- **The task**
Pull out every line with the word "keep" from the entries below.

Collected data entries:

(* ===== verification/LinkedList.v ===== *)
(** * Intrusive singly linked lists

    The kernel threads its free pages, its run queue, its wait queues, its work
    items and its consoles through a [next] field of the objects themselves.
    This file has the representation predicate those components share: a chain
    of objects from a pointer to a pointer, and a queue with a head and a tail
    pointer.  NULL is the address [0]. *)

From S2P Require Import Prelude.

(** [lseg next p l q]: following [next] from [p] visits the objects [l] in
    order and arrives at [q].  [next x = None] means there is no object at
    [x]. *)
Fixpoint lseg (next : Z -> option Z) (p : Z) (l : list Z) (q : Z) : Prop :=
  match l with
  | [] => p = q
  | x :: l' => p = x /\ x <> 0 /\ exists n, next x = Some n /\ lseg next n l' q
  end.

(** A NULL-terminated list with a head and a tail pointer. *)
Definition queue_rep (next : Z -> option Z) (head tail : Z) (l : list Z) : Prop :=
  lseg next head l 0 /\ tail = default 0 (last l).

Lemma lseg_app next p l1 l2 q :
  lseg next p (l1 ++ l2) q <-> exists m, lseg next p l1 m /\ lseg next m l2 q.
Proof.
  revert p. induction l1 as [|x l1 IH]; intros p; simpl.
  - split; [by exists p|]. by intros (m & -> & ?).
  - split.
    + intros (-> & Hx & n & Hn & H). apply IH in H as (m & ? & ?).
      exists m. naive_solver.
    + intros (m & (-> & Hx & n & Hn & H1) & H2). split_and!; [done..|].
      exists n. split; [done|]. apply IH. eauto.
Qed.

Lemma lseg_snoc next p l x q :
  lseg next p (l ++ [x]) q <-> lseg next p l x /\ x <> 0 /\ next x = Some q.
Proof. rewrite lseg_app. simpl. naive_solver. Qed.

(** Frame rule: a change of links outside the chain leaves it alone. *)
Lemma lseg_ext next next' p l q :
  (forall x, x ∈ l -> next' x = next x) -> lseg next p l q -> lseg next' p l q.
Proof.
  revert p. induction l as [|x l IH]; intros p Hext; simpl; [done|].
  intros (-> & Hx & n & Hn & H). split_and!; [done..|].
  exists n. rewrite Hext by set_solver. split; [done|].
  apply IH; [|done]. intros y Hy. apply Hext. set_solver.
Qed.

Lemma lseg_nonzero next p l q x : lseg next p l q -> x ∈ l -> x <> 0.
Proof.
  revert p. induction l as [|y l IH]; intros p; simpl; [set_solver|].
  intros (-> & Hy & n & _ & H) [->|Hin]%elem_of_cons; eauto.
Qed.

Lemma lseg_next_is_Some next p l q x :
  lseg next p l q -> x ∈ l -> is_Some (next x).
Proof.
  revert p. induction l as [|y l IH]; intros p; simpl; [set_solver|].
  intros (-> & Hy & n & Hn & H) [->|Hin]%elem_of_cons; eauto.
Qed.

(** From a pointer there is one way to NULL. *)
Lemma lseg_det next p l1 l2 :
  lseg next p l1 0 -> lseg next p l2 0 -> l1 = l2.
Proof.
  revert p l2. induction l1 as [|x l1 IH]; intros p [|y l2]; simpl; try tauto.
  1: by intros ->; intros (? & ? & _); congruence.
  1: by intros (-> & ? & _) ?; congruence.
  intros (-> & Hx & n & Hn & H1) (-> & Hy & m & Hm & H2).
  f_equal. apply (IH n); [done|]. by replace n with m by congruence.
Qed.

(** So a NULL-terminated chain visits no object twice. *)
Lemma lseg_NoDup next p l : lseg next p l 0 -> NoDup l.
Proof.
  revert p. induction l as [|x l IH]; intros p Hl; [constructor|].
  constructor.
  - intros Hin. apply list_elem_of_split in Hin as (l1 & l2 & ->).
    pose proof Hl as Hl'. simpl in Hl'. destruct Hl' as (-> & _ & n & _ & Htl).
    apply lseg_app in Htl as (m & _ & Hm).
    assert (m = x) as -> by (by destruct Hm).
    pose proof (lseg_det _ _ _ _ Hl Hm) as E.
    apply (f_equal length) in E. simpl in E. rewrite length_app in E. simpl in E. lia.
  - destruct Hl as (_ & _ & n & _ & H). eauto.
Qed.

Lemma lseg_head next p l :
  lseg next p l 0 -> p = default 0 (head l).
Proof. destruct l; simpl; naive_solver. Qed.

Lemma queue_rep_empty next : queue_rep next 0 0 [].
Proof. done. Qed.

Lemma queue_rep_head next h t l : queue_rep next h t l -> h = default 0 (head l).
Proof. intros [H _]. by eapply lseg_head. Qed.

Lemma queue_rep_tail_0 next h t l : queue_rep next h t l -> (t = 0 <-> l = []).
Proof.
  intros [H ->]. destruct (last l) as [x|] eqn:E; simpl.
  - split; [|intros ->; done]. intros ->.
    destruct (lseg_nonzero _ _ _ _ 0 H); [|done].
    by apply last_Some_elem_of.
  - apply last_None in E. done.
Qed.

Lemma queue_rep_NoDup next h t l : queue_rep next h t l -> NoDup l.
Proof. intros [H _]. by eapply lseg_NoDup. Qed.

(** Appending an object [x] to a queue: the C code clears [x->next], then
    links [x] behind the old tail, or makes it the head of an empty queue. *)
Lemma queue_rep_enqueue next next' h t l x :
  queue_rep next h t l -> x <> 0 -> x ∉ l ->
  next' x = Some 0 ->
  (forall y, y ∈ l -> y <> t -> next' y = next y) ->
  (t <> 0 -> next' t = Some x) ->
  queue_rep next' (if decide (t = 0) then x else h) x (l ++ [x]).
Proof.
  intros [Hl Ht] Hx Hnin Hnx Hframe Htail. split; [|by rewrite last_snoc].
  destruct (decide (t = 0)) as [->|Hne].
  - assert (l = []) as ->.
    { apply (queue_rep_tail_0 next h 0); [by split|done]. }
    simpl. split_and!; [done..|]. exists 0. done.
  - destruct (last l) as [y|] eqn:E; [|simpl in *; done]. simpl in Ht. subst y.
    apply last_Some in E as [l1 ->].
    pose proof (lseg_NoDup _ _ _ Hl) as Hnd.
    apply lseg_snoc in Hl as (H1 & Ht0 & _).
    apply lseg_snoc. split_and!; [|done|done].
    apply lseg_snoc. split_and!; [|done|by apply Htail].
    eapply lseg_ext; [|exact H1].
    intros y Hy. apply Hframe; [set_solver|]. intros ->.
    apply NoDup_app in Hnd as (_ & Hd & _). set_solver.
Qed.

(** Removing the oldest object. *)
Lemma queue_rep_dequeue next next' h t x l n :
  queue_rep next h t (x :: l) ->
  next x = Some n ->
  (forall y, y ∈ l -> next' y = next y) ->
  queue_rep next' n (if decide (n = 0) then 0 else t) l.
Proof.
  intros [(-> & Hx & n' & Hn' & H) Ht] Hn Hext.
  assert (n' = n) as -> by congruence.
  assert (Hq : lseg next' n l 0) by (eapply lseg_ext; [|done]; naive_solver).
  split; [done|]. destruct l as [|y l].
  - simpl in *. subst n. done.
  - case_decide as Hd; [destruct H; naive_solver|].
    rewrite last_cons_cons in Ht. done.
Qed.

(** Unlinking an object in the middle or at the end. *)
Lemma queue_rep_unlink next next' h t l1 p x l2 n :
  queue_rep next h t (l1 ++ p :: x :: l2) ->
  next x = Some n ->
  next' p = Some n ->
  (forall y, y ∈ l1 ++ l2 -> next' y = next y) ->
  queue_rep next' h (if decide (t = x) then p else t) (l1 ++ p :: l2).
Proof.
  intros [Hl Ht] Hn Hp Hext.
  pose proof (lseg_NoDup _ _ _ Hl) as Hnd.
  apply lseg_app in Hl as (m & H1 & (-> & Hp0 & x' & _ & (-> & Hx0 & n' & Hn' & H2))).
  assert (n' = n) as -> by congruence.
  split.
  - apply lseg_app. exists p. split.
    + eapply lseg_ext; [|exact H1]. intros; apply Hext; set_solver.
    + simpl. split_and!; [done..|]. exists n. split; [done|].
      eapply lseg_ext; [|exact H2]. intros; apply Hext; set_solver.
  - subst t. rewrite !last_app. destruct l2 as [|y l2].
    + simpl. by rewrite decide_True.
    + rewrite !last_cons_cons. simpl.
      destruct (last (y :: l2)) as [z|] eqn:Ez; [|by apply last_None in Ez].
      simpl. rewrite decide_False; [done|].
      apply last_Some_elem_of in Ez. intros <-.
      apply NoDup_app in Hnd as (_ & _ & Hnd). inversion Hnd as [|? ? _ Hnd'].
      inversion Hnd'. done.
Qed.

(** Unlinking [x] from behind [keep], wherever it is: the C code keeps [prev], NULL at
    the head, and updates [prev->next] or the head, and the tail when [x] was last. *)
Lemma queue_rep_remove next next' h tl keep x rest n :
  queue_rep next h tl (keep ++ x :: rest) -> next x = Some n ->
  (forall y, y ∈ keep ++ rest -> Some y <> last keep -> next' y = next y) ->
  (forall p, last keep = Some p -> next' p = Some n) ->
  queue_rep next' (if bool_decide (default 0 (last keep) = 0) then n else h)
    (if bool_decide (tl = x) then default 0 (last keep) else tl) (keep ++ rest).
Proof.
  intros Hq Hn Hsame Hlast. pose proof (queue_rep_NoDup _ _ _ _ Hq) as Hnd.
  destruct keep as [|p keep _] using rev_ind.
  - simpl in *. pose proof (queue_rep_dequeue next next' _ _ x rest n Hq Hn) as Hd.
    replace (if bool_decide (tl = x) then 0 else tl) with (if decide (n = 0) then 0 else tl);
      [apply Hd; intros y Hy; by apply Hsame|].
    destruct Hq as [(_ & _ & n' & Hn' & Hl) Ht]. assert (n' = n) as -> by congruence.
    apply NoDup_cons in Hnd as [Hnin _]. destruct rest as [|y rest].
    + simpl in *. subst. by rewrite decide_True, bool_decide_eq_true_2.
    + rewrite last_cons_cons in Ht. destruct Hl as (-> & Hy & _). rewrite decide_False by done.
      rewrite bool_decide_eq_false_2; [done|]. intros E. apply Hnin.
      destruct (last (y :: rest)) as [z|] eqn:Ez; [|by apply last_None in Ez].
      simpl in Ht. apply last_Some_elem_of in Ez. congruence.
  - rewrite <- app_assoc in Hq |- *. simpl in Hq |- *.
    rewrite last_snoc in *. simpl in *.
    assert (Hp : p <> 0) by (destruct Hq as [Hl _]; eapply lseg_nonzero; [exact Hl|set_solver]).
    rewrite bool_decide_eq_false_2 by done.
    pose proof (queue_rep_unlink next next' _ _ keep p x rest n Hq Hn (Hlast p eq_refl)) as Hu.
    replace (if bool_decide (tl = x) then p else tl) with (if decide (tl = x) then p else tl)
      by (by case_bool_decide; case_decide).
    apply Hu. intros y Hy. apply Hsame; [set_solver|]. intros [= ->].
    rewrite <- app_assoc in Hnd. simpl in Hnd.
    apply NoDup_app in Hnd as (_ & Hd & [Hnd _]%NoDup_cons).
    apply elem_of_app in Hy as [Hy|Hy]; [apply (Hd p Hy); left|apply Hnd; by right].
Qed.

- **Problem solution**
(** Unlinking [x] from behind [keep], wherever it is: the C code keeps [prev], NULL at
Lemma queue_rep_remove next next' h tl keep x rest n :
  queue_rep next h tl (keep ++ x :: rest) -> next x = Some n ->
  (forall y, y ∈ keep ++ rest -> Some y <> last keep -> next' y = next y) ->
  (forall p, last keep = Some p -> next' p = Some n) ->
  queue_rep next' (if bool_decide (default 0 (last keep) = 0) then n else h)
    (if bool_decide (tl = x) then default 0 (last keep) else tl) (keep ++ rest).
  destruct keep as [|p keep _] using rev_ind.
    pose proof (queue_rep_unlink next next' _ _ keep p x rest n Hq Hn (Hlast p eq_refl)) as Hu.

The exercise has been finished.